### Activity
Reduce the material below to its lines containing "split".

### Excerpted records
+ + + + +
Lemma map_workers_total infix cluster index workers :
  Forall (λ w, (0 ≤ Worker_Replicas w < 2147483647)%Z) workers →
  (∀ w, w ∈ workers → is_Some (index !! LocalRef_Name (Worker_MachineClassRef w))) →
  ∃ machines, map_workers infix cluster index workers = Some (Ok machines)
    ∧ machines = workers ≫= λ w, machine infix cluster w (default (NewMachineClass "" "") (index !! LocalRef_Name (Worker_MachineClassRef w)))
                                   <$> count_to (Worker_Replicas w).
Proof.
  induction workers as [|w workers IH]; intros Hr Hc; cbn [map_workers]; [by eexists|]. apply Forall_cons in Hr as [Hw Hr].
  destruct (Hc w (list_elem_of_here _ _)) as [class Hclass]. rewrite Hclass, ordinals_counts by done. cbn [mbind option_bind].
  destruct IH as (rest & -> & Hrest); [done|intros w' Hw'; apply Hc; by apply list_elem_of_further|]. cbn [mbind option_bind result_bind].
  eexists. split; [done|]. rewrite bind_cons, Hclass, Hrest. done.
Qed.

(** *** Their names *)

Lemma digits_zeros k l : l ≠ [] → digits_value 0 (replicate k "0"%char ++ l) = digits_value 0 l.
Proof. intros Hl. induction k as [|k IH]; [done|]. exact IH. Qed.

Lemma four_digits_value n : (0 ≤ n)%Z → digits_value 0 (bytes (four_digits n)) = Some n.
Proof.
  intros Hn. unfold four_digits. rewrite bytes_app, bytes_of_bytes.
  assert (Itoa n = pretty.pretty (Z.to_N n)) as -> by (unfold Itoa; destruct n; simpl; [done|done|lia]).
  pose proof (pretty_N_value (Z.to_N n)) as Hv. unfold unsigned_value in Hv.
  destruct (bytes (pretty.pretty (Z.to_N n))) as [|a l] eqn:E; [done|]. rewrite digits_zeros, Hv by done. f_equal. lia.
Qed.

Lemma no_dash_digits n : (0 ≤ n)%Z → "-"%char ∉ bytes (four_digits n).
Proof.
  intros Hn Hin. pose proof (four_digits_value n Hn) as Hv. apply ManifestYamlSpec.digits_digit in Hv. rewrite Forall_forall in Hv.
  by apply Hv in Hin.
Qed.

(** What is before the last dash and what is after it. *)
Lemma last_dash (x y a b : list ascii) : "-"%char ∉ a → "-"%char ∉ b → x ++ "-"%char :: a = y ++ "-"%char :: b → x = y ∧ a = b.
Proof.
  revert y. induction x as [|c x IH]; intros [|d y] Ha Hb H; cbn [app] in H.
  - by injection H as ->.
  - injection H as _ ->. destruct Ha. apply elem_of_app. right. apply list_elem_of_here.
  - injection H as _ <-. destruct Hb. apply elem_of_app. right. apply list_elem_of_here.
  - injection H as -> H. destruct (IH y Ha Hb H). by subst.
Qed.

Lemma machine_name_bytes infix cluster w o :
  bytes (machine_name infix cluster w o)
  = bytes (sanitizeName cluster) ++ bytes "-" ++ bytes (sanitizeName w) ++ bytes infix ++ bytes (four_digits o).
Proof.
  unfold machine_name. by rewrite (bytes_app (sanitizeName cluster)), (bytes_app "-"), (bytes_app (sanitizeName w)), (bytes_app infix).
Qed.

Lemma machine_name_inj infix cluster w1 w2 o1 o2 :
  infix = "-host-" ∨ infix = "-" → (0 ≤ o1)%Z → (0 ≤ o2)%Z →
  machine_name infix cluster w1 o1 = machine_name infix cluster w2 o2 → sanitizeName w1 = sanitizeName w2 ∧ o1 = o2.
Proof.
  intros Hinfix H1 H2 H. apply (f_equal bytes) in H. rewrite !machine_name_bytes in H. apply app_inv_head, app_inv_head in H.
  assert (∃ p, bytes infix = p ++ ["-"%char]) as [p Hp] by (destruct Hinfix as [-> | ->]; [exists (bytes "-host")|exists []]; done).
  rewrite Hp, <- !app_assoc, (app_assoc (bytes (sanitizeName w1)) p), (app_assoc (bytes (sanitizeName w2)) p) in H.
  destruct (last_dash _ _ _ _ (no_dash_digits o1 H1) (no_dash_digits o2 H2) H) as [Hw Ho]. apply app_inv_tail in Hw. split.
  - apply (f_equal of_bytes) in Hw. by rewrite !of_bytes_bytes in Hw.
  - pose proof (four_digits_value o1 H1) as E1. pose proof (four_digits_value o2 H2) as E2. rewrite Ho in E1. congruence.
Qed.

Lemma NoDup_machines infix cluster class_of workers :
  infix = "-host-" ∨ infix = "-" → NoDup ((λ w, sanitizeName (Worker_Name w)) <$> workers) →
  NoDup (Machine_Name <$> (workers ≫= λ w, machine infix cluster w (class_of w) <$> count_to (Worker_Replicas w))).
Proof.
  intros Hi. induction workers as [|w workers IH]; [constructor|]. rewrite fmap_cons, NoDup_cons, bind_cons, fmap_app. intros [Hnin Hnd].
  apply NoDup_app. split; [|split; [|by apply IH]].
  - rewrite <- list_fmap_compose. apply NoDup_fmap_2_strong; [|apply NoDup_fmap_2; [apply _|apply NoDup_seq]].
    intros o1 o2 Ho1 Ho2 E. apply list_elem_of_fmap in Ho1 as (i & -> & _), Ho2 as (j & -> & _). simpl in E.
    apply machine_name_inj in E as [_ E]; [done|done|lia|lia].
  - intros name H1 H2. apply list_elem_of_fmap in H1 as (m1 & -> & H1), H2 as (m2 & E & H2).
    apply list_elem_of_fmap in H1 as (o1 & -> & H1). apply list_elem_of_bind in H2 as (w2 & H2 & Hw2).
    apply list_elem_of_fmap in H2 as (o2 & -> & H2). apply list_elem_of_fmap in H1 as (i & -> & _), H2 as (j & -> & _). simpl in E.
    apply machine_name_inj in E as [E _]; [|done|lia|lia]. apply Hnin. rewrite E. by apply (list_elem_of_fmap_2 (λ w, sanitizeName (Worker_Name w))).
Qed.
+ + + + +
### Exercise result
  eexists. split; [done|]. rewrite bind_cons, Hclass, Hrest. done.
  destruct (last_dash _ _ _ _ (no_dash_digits o1 H1) (no_dash_digits o2 H2) H) as [Hw Ho]. apply app_inv_tail in Hw. split.
  apply NoDup_app. split; [|split; [|by apply IH]].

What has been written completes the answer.